Quando si trovava sotto il controllo degli Aldobrandeschi, la località era conosciuta con il nome di Petra e rivestiva il ruolo di feudo fino a che non divenne libero comune nel 1252, una condizione assai mutevole al punto che dopo appena un secolo l’indipendenza scivolò via come un sogno troppo breve e l’abitato venne assorbito dalla Contea di Santa Fiora, successivamente posseduto da Siena, dai Piccolomini e dai Salimbeni – proprietari nel ‘300 e ‘400 della massiccia Rocca di Tentennano, nella quale si dice soggiornò persino Santa Caterina da Siena - prima del passaggio di mano ai Fiorentini e ai Riario nel ‘600. La casata perdurò fino alla dissoluzione del regime feudale, e questa volta il titolo di Comune non venne più messo in discussione rendendosi etichetta definitiva.

La visita al borgo

Un buon punto di partenza per l’esauriente visita al borgo si ritrova in Piazza Il Vecchietta, placido cuore del nucleo urbano su cui si affaccia buona parte del compendio architettonico locale, compreso il Palazzo Comunale che custodisce al suo interno una Madonna con Bambino e due Santi. La piazza, identificata da un cinquecentesco pozzo in travertino, non è mai stata alterata, già sufficientemente caratteristica per le irregolari pendenze e le lastre in acciottolato in pietre grezze. Il nome si deve alla dedica al pittore senese Lorenzo di Pietro detto appunto Il Vecchietta, vissuto nel ‘400 e ritenuto nativo di Castiglione d’Orcia.

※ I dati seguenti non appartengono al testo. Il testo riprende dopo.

(** C8. For metric values and thresholds that binary64 compares exactly
    (integers below 2^51 in absolute value), and for every metric,
    [checkThresholds] emits a flag for it exactly when its value is strictly
    above its threshold (so none when value <= threshold), at most one flag
    per metric; a flag records that value and threshold, and its severity is
    [critical] exactly when the value is above 1.5 times the threshold and
    [warning] exactly when it is not. *)
Theorem checkThresholds_flags (metrics : ComplexityMetrics)
    (thresholds : ComplexityThresholds) :
  exactRange metrics -> exactRange thresholds ->
  let flags := checkThresholds metrics thresholds in
  (forall m : metric,
      (exists f, In f flags /\ ComplexityFlag.metric f = m)
      <-> thresholds m < metrics m)
  /\ (forall f, In f flags ->
        ComplexityFlag.value f = metrics (ComplexityFlag.metric f)
        /\ ComplexityFlag.threshold f = thresholds (ComplexityFlag.metric f)
        /\ (ComplexityFlag.severity f = critical
            <-> (inject_Z (ComplexityFlag.threshold f) * 1.5
                 < inject_Z (ComplexityFlag.value f))%Q)
        /\ (ComplexityFlag.severity f = warning
            <-> ~ (inject_Z (ComplexityFlag.threshold f) * 1.5
                   < inject_Z (ComplexityFlag.value f))%Q))
  /\ NoDup (map ComplexityFlag.metric flags).
Proof.
  intros _ _. cbv zeta. unfold checkThresholds.
  rewrite checkSteps_filter. cbn [app].
  split; [|split].
  - intro m. split.
    + intros [f [Hin Hm]].
      apply in_map_iff in Hin. destruct Hin as [m' [Hf Hin]].
      apply filter_In in Hin. destruct Hin as [_ Hlt].
      subst f. cbn in Hm. subst m'. now apply Z.ltb_lt.
    + intro Hlt. exists (flagOf metrics thresholds m). split; [|reflexivity].
      apply in_map, filter_In. split; [apply checks_complete|].
      now apply Z.ltb_lt.
  - intros f Hin.
    apply in_map_iff in Hin. destruct Hin as [m [Hf _]]. subst f.
    cbn [flagOf ComplexityFlag.value ComplexityFlag.threshold
         ComplexityFlag.metric ComplexityFlag.severity].
    repeat split; try apply severityOf_critical; apply severityOf_warning.
  - rewrite map_map. cbn [flagOf ComplexityFlag.metric].
    rewrite map_id. apply NoDup_filter, checks_NoDup.
Qed.
Lemma PFC_CurrentControlLoop_ok (pData : PFC_T) :
  ok (PFC_CurrentControlLoop pData)
     (fun p' =>
        current_loop_frame pData p'
        /\ (0 <= PFC_MIN_DUTY -> PFC_MIN_DUTY <= PFC_MAX_DUTY ->
            PFC_MAX_DUTY <= 65535 ->
            PFC_MIN_DUTY <= duty p' <= PFC_MAX_DUTY)
        /\ (PFC_MAX_DUTY
            < wrapU16 (Z.shiftr (builtin_mulss (PI.output (piCurrent p'))
                                   PFC_LOOPTIME_TCY) 15) ->
            PI.integralOut (piCurrent p') = wrap32 KI_I_INTGRAL_OUT_MAX)
        /\ PI.output (piCurrent p')
           = PI.output
               (PFC_PIController (piCurrent pData)
                  (wrap16 (currentReference pData - averageCurrent p')))
        /\ iL p' = (if iL pData <? 0 then 1 else iL pData)
        /\ (sampleCorrectionEnable pData = 1 ->
            exists lq,
              PFC_CurrentSampleCorrection (set_iL (iL p') pData)
              = Some (averageCurrent p', lq))).
Proof.
  unfold PFC_CurrentControlLoop.
  set (p1 := if iL pData <? 0 then set_iL 1 pData else pData).
  assert (Hp1 : p1 = set_iL (if iL pData <? 0 then 1 else iL pData) pData).
  { unfold p1. destruct (iL pData <? 0); [reflexivity|frame_eq pData]. }
  assert (Hsce : sampleCorrectionEnable p1 = sampleCorrectionEnable pData).
  { rewrite Hp1. by_fields. }
  eapply ok_bind with
    (Q1 := fun p2 =>
             p2 = set_averageCurrent (averageCurrent p2) p1
             /\ (sampleCorrectionEnable pData = 1 ->
                 exists lq, PFC_CurrentSampleCorrection p1
                            = Some (averageCurrent p2, lq))).
  - rewrite Hsce. case_if.
    + eapply ok_bind;
        [apply ok_result, (PFC_CurrentSampleCorrection_ok p1)|].
      intros avg [_ [lq Hlq]]. apply ok_ret. split; [reflexivity|].
      intros _. exists lq. exact Hlq.
    + apply ok_ret. split; [reflexivity|].
      apply Z.eqb_neq in C. intros H. contradiction.
  - intros p2 [Hp2 Hcsc].
    set (p3 := set_piCurrent _ p2).
    assert (Hfr : forall q : PFC_T,
               q = set_duty (duty q) (set_piCurrent (piCurrent q) p3) ->
               current_loop_frame pData q).
    { intros q Hq. unfold current_loop_frame. rewrite Hq. unfold p3.
      rewrite Hp2, Hp1. frame_eq pData. }
    assert (Hout : forall q : PFC_T,
               PI.output (piCurrent q) = PI.output (piCurrent p3) ->
               averageCurrent q = averageCurrent p2 ->
               PI.output (piCurrent q)
               = PI.output
                   (PFC_PIController (piCurrent pData)
                      (wrap16 (currentReference pData - averageCurrent q)))).
    { intros q -> ->. unfold p3. rsimpl. rewrite Hp2, Hp1. by_fields. }
    assert (HiL : forall q : PFC_T,
               iL q = iL p3 ->
               iL q = (if iL pData <? 0 then 1 else iL pData)).
    { intros q ->. unfold p3. rewrite Hp2, Hp1. by_fields. }
    assert (Hsc : forall q : PFC_T,
               iL q = iL p3 -> averageCurrent q = averageCurrent p2 ->
               sampleCorrectionEnable pData = 1 ->
               exists lq,
                 PFC_CurrentSampleCorrection (set_iL (iL q) pData)
                 = Some (averageCurrent q, lq)).
    { intros q Hq -> Hen. rewrite (HiL q Hq), <- Hp1. auto. }
    set (d := wrapU16 _).
    pose proof (wrapU16_range
      (Z.shiftr (builtin_mulss (PI.output (piCurrent p3)) PFC_LOOPTIME_TCY)
         15)) as Hd. fold d in Hd. unfold uint16_range in Hd.
    repeat case_if; bool2prop; apply ok_ret;
      (split; [apply Hfr; unfold p3; frame_eq p2|]);
      (split; [intros Hmin Hle Hmax|
               split; [|split; [apply Hout; reflexivity|
                                split; [apply HiL; reflexivity
                                       |apply Hsc; reflexivity]]]]);
      rsimpl.
    all: fold d; try reflexivity;
      try rewrite wrapU16_id by (unfold uint16_range; lia); lia.
Qed.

L’indagine alla scoperta dei suggestivi tesori artistici inizia dall’edificio di culto più antico, la Chiesa di Santa Maria Maddalena risalente al XII secolo (ma la facciata è del Duecento) e dotata di unica navata e due elementi pregevoli, vale a dire l’abside semicircolare e il campanile a vela. La più importante struttura ecclesiastica è tuttavia la Pieve dei Santi Stefano e Degna, che sfoggia un portale definito dallo stile rinascimentale senese. Se il prospetto risulta di notevole impatto, che dire allora degli affreschi conservati fra le mura della chiesa e presieduti da una favolosa Madonna in Trono col Bambino e Santi realizzata da Giovanni di Bartolo. Nel novero delle eccezionalità architettoniche, seppur in tono minore spiccano la Chiesa della Compagnia di San Giovanni Battista con il bell’altare barocco, la Chiesa della Madonna delle Querce eretta nel 1676 in seguito al rinvenimento di un’icona in gesso della Vergine e la Grotta oratorio di San Filippo, che si lega al miracolo di San Filippo secondo il quale egli toccò con il proprio bastone una roccia liberando una fonte d’acqua sorgiva.

Le terme

Per tal motivo la zona è stata poi denominata Bagni San Filippo, considerata oggi una delle località termali più belle di tutta la Toscana, un ambiente ricco di scenografici depositi calcarei (come la Balena Bianca, o terme libere del Fosso Bianco, ad esempio) e piscine naturali che tessono un idilliaco sfondo su cui s’impernia l’intero complesso termale comprendente un hotel, l’area terme, il Centro Benessere e la piscina termale. I trattamenti beneficiano delle proprietà di acque notoriamente ricche di zolfo, calcio e magnesio, inoltre il calore dell’acqua favorisce i fanghi e i massaggi.

In frazione Rocca d’Orcia s’ubicano la Chiesa della Madonna delle Grazie di Manno, la Chiesa di San Sebastiano che celebra il suo Titolare con una magnifica tela del XVII secolo e la Chiesa di San Simeone, di sobria postura. Il tranquillo Eremo del Vivo è un binomio costruttivo che a Vivo d’Orcia include la Pieve di San Marcello e l’Oratorio di San Bartolomeo.

Gli eventi

A Castiglione d’Orcia si tengono ogni anno due eventi gastronomici di rilevante capillarità, la Sagra del Crostino e dei Pici fatti a mano in estate e la Sagra del Fungo e della Castagna, proposta a Vivo d’Orcia nel mese di ottobre.

Come arrivare

Per arrivare bisogna innanzitutto percorrere l’Autostrada del Sole A1 e proseguire sulla SS 2 Cassia uscendo prima dal casello autostradale di Firenze Certosa (da nord) o di Chiusi/Chianciano Terme (da sud); dalla stazione ferroviaria di Siena proseguire in autobus fino alla località; l’aeroporto più vicino si trova a 135 km dal borgo ed è quello di Firenze.